Town leaders, both elected and appointed, argue that if they stopped using electricity profits to fund basic government services, they would have to raise their property-tax rates to compensate. We would argue that towns could cut spending instead, but politicians and bureaucrats don’t think that way, so for the sake of argument, let’s say property taxes would have to climb to make up for lost electricity revenue.
What that means, of course, is that electricity rates now subsidize property-tax rates in public power towns. Who does that benefit?
In Smithfield, for one, it benefits every property owner in West Smithfield, where homes and businesses buy their power from Duke Energy. And what that means is that Smithfield residents east of the Neuse River are, through their utility bills, paying property taxes that West Smithfield residents should be paying.
In Clayton, the transfer of electricity profits means households are subsidizing the property taxes of some well-heeled retailers, including Walmart and Lowes Foods, both of which buy their power from Duke Energy.
None of this is defensible in the court of public opinion, and we would encourage fair-minded elected leaders in public power towns to publicly challenge council members who support a status quo that favors the elite over the poor and middle class.

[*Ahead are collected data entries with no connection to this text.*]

(** No interleaving makes a thread index the [next] array out of range:
    no thread ever panics. *)
Theorem index_set_no_panic cap s n c evs i t :
  new cap = Ret s -> reach (init s n) c evs -> threads c !! i = Some t ->
  at_ t <> Panicked.
Proof.
  intros Hn Hr Ht Hp. destruct (reachable_inv _ _ _ _ _ Hn Hr) as (f & _ & Hi & _).
  pose proof (inv_threads _ _ Hi _ _ Ht) as Hok. unfold thread_ok in Hok. by rewrite Hp in Hok.
Qed.

(** Between operations the counter counts what is owned. *)
Lemma idle_counts c f :
  inv c f -> Forall (fun t => at_ t = Idle) (threads c) ->
  borrowed_count (set c) = zsum (fun t => Z.of_nat (length (owned t))) (threads c) /\
  available (set c) = Z.of_nat (length f) /\
  borrowed_count (set c) + available (set c) = capacity (set c).
Proof.
  intros Hi Hidle.
  assert (Hz : zsum count (threads c) = zsum (fun t => Z.of_nat (length (owned t))) (threads c)
    /\ zsum count (threads c) = Z.of_nat (length (concat (held <$> threads c)))).
  { clear -Hidle. induction Hidle as [|t l Ht _ [IH1 IH2]]; [done|].
    assert (Ec : count t = Z.of_nat (length (owned t))) by (unfold count; rewrite Ht; lia).
    assert (Eh : held t = owned t) by (unfold held; by rewrite Ht).
    rewrite fmap_cons. cbn [zsum concat]. rewrite length_app, Eh. lia. }
  destruct Hz as [Hz1 Hz2].
  pose proof (Permutation_length (inv_perm _ _ Hi)) as Hp.
  rewrite length_app, length_seqZ in Hp. pose proof (inv_cap _ _ Hi) as Hcap.
  assert (Hb : borrowed (set c) = zsum count (threads c)).
  { rewrite (inv_borrowed _ _ Hi). apply wrap_small.
    unfold fits, SENTINEL in *. lia. }
  unfold available, borrowed_count. lia.
Qed.

(** When no operation is in progress, [borrowed_count] is exactly the
    number of indices owned, [available] the number of slots on the free list,
    and the two add up to the capacity: no slot is ever lost. *)
Theorem index_set_quiescent cap s n c evs :
  new cap = Ret s -> reach (init s n) c evs ->
  Forall (fun t => at_ t = Idle) (threads c) ->
  exists free,
    chain (next (set c)) (extract_head (head (set c))) free /\
    borrowed_count (set c) = zsum (fun t => Z.of_nat (length (owned t))) (threads c) /\
    available (set c) = Z.of_nat (length free) /\
    borrowed_count (set c) + available (set c) = cap.
Proof.
  intros Hn Hr Hidle. destruct (reachable_inv _ _ _ _ _ Hn Hr) as (f & _ & Hi & <-).
  exists f. split; [apply Hi|]. by apply idle_counts.
Qed.

(** *** Lock-freedom *)

(** The actions of a schedule that are steps of thread [i]'s calls, and those of
    them whose weak compare-exchange may fail for no reason. *)
Definition own_step (i : nat) (x : nat * action) : bool :=
  (x.1 =? i)%nat && match x.2 with Run _ => true | _ => false end.
Definition spurious_step (i : nat) (x : nat * action) : bool :=
  (x.1 =? i)%nat && match x.2 with Run sp => sp | _ => false end.
Definition own_steps (i : nat) (sched : list (nat * action)) : nat := length (List.filter (own_step i) sched).
Definition spurious_steps (i : nat) (sched : list (nat * action)) : nat :=
  length (List.filter (spurious_step i) sched).

(** Thread [i] makes no new call. *)
Definition no_call (i : nat) (sched : list (nat * action)) : bool :=
  forallb (fun x => negb (x.1 =? i)%nat || own_step i x) sched.

(** The operations that took effect on the free list. *)
Definition progress (evs : list event) : nat :=
  length (List.filter (fun e => match e with FoundEmpty => false | _ => true end) evs).

(** The head that a thread works with. *)
Definition head_of (p : pc) : option Z :=
  match p with AcqLoop old | AcqCas old _ | RelLoop _ old | RelCas _ old => Some old | _ => None end.

Definition head_ok (s : UniqueIndexSet) (ver : Z) (t : thread) : Prop :=
  forall old, head_of (at_ t) = Some old -> fresh s ver (seen t) old.

Definition heads_ok (c : config) : Prop :=
  forall i t, threads c !! i = Some t -> head_ok (set c) (version c) t.

(** The steps left if nobody interferes, and two more for each operation that
    took effect since the thread loaded the head. *)
Definition steps_left (p : pc) : Z :=
  match p with
  | AcqLoad | RelLoad _ => 4
  | AcqLoop _ | RelLoop _ _ => 3
  | AcqCas _ _ | RelCas _ _ => 2
  | AcqCount _ | RelCount => 1
  | Idle | Panicked => 0
  end.

Definition potential (ver : Z) (t : thread) : Z :=
  steps_left (at_ t) + match head_of (at_ t) with Some _ => 2 * (ver - seen t) | None => 0 end.

Lemma potential_nonneg s ver t : head_ok s ver t -> 0 <= potential ver t.
Proof.
  intros Hh. unfold potential. assert (0 <= steps_left (at_ t)) by (destruct (at_ t); cbn; lia).
  destruct (head_of (at_ t)) as [old|] eqn:E; [|lia]. destruct (Hh old E). lia.
Qed.

(** What an action does to the head: it stays, or one operation takes effect. *)
Lemma act_moves a s ver t s' ver' t' e :
  act a s ver t = Some (s', ver', (t', e)) ->
  (ver' = ver /\ head s' = head s /\ progress e = 0%nat) \/ (ver' = ver + 1 /\ progress e = 1%nat).
Proof.
  unfold act, run_thread, observe. intros H.
  destruct a as [|k|sp]; destruct (at_ t); try done; repeat case_match; simplify_eq; auto.
Qed.

Lemma head_ok_other s ver s' ver' u :
  (ver' = ver /\ head s' = head s) \/ ver' = ver + 1 -> head_ok s ver u -> head_ok s' ver' u.
Proof.
  intros Hv Hh old Ho. destruct (Hh old Ho) as [H1 H2].
  destruct Hv as [[-> Hv]| ->]; split; lia.
Qed.

Lemma cas_fails sp h old new cur :
  compare_exchange_weak sp h old new = Err cur -> cur = h /\ (h <> old \/ sp = true).
Proof.
  intros Hc. split; [by eapply cas_err|]. destruct (decide (h = old)) as [->|]; [|by left].
  destruct sp; [by right|]. by rewrite cas_same in Hc.
Qed.

(** A thread that has just loaded the head knows it. *)
Lemma head_ok_now s ver t old : seen t = ver -> old = head s -> head_of (at_ t) = Some old -> head_ok s ver t.
Proof. intros <- -> Ho x Hx. split; [lia|congruence]. Qed.

(** A step of a call: the thread still knows its head, and its potential falls,
    unless it fails its compare-exchange for no reason. *)
Lemma run_thread_potential sp s ver t s' ver' t' e :
  run_thread sp s ver t = Some (s', ver', (t', e)) -> head_ok s ver t ->
  head_ok s' ver' t' /\
  1 + potential ver' t' <= potential ver t + 2 * (ver' - ver) + (if sp then 2 else 0).
Proof.
  intros Hr Hh. assert (Hsp : 0 <= if sp then 2 else 0) by (destruct sp; lia). unfold run_thread in Hr. unfold potential. unfold head_ok in Hh.
  destruct (at_ t) as [| |old|old nx|x|x|x old|x old| |] eqn:Hpc; try done; cbn [head_of steps_left] in *.
  - unfold observe in Hr. destruct (_ =? SENTINEL); simplify_eq; cbn;
      (split; [eapply head_ok_now; [done|reflexivity|done]|lia]).
  - specialize (Hh old eq_refl). pose proof (proj1 Hh).
    repeat case_match; simplify_eq; cbn; (split; [try done; by intros ? [= <-]|lia]).
  - specialize (Hh old eq_refl). destruct Hh as [H1 H2].
    destruct (compare_exchange_weak _ _ _ _) as [w|cur] eqn:Ec.
    + simplify_eq. cbn. split; [done|lia].
    + apply cas_fails in Ec as [-> Hwhy]. unfold observe in Hr.
      destruct (_ =? SENTINEL); simplify_eq; cbn; (split; [eapply head_ok_now; [done|reflexivity|done]|]);
        (destruct Hwhy as [Hne| ->]; [|cbn; lia]);
        (assert (seen t <> ver') by (intros Hs; by rewrite (H2 Hs) in Hne)); lia.
  - simplify_eq. cbn. split; [done|lia].
  - simplify_eq. cbn. split; [eapply head_ok_now; [done|reflexivity|done]|lia].
  - specialize (Hh old eq_refl). pose proof (proj1 Hh).
    repeat case_match; simplify_eq; cbn; (split; [try done; by intros ? [= <-]|lia]).
  - specialize (Hh old eq_refl). destruct Hh as [H1 H2].
    destruct (compare_exchange_weak _ _ _ _) as [w|cur] eqn:Ec; simplify_eq; cbn.
    + split; [done|lia].
    + apply cas_fails in Ec as [-> Hwhy]. split; [eapply head_ok_now; [done|reflexivity|done]|].
      destruct Hwhy as [Hne| ->]; [|cbn; lia].
      assert (seen t <> ver') by (intros Hs; by rewrite (H2 Hs) in Hne). lia.
  - simplify_eq. cbn. split; [done|lia].
Qed.

Lemma exec_heads_ok j a c c' e : heads_ok c -> exec j a c = Some (c', e) -> heads_ok c'.
Proof.
  intros Hh He. unfold exec in He. destruct (threads c !! j) as [u|] eqn:Hj; [|done].
  destruct (act a _ _ u) as [[[s' ver'] [u' e']]|] eqn:Ha; [|done]. simplify_eq.
  pose proof (act_moves _ _ _ _ _ _ _ _ Ha) as Hm. intros i t. cbn.
  intros [(-> & <- & _)|[Hne Hi]]%list_lookup_insert_Some.
  - destruct a as [|k|sp]; cbn in Ha; [by repeat case_match; simplify_eq..|].
    by apply (run_thread_potential _ _ _ _ _ _ _ _ Ha), (Hh _ _ Hj).
  - apply (head_ok_other (set c) (version c)); [|by apply (Hh i)]. naive_solver.
Qed.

In Smithfield, for starters, East Smithfield Councilman Marlon Lee could ask his fellow councilmen to publicly defend their support of tax policy that favors Food Lion, Rose’s and McDonald’s over poor families in his district. We don’t think they could or would.
With the offer from Duke Energy, North Carolina’s public power towns have the chance to rid themselves of debt, make their towns competitive for investment dollars and return fairness to tax policy. We dare anyone to argue why that’s a bad idea.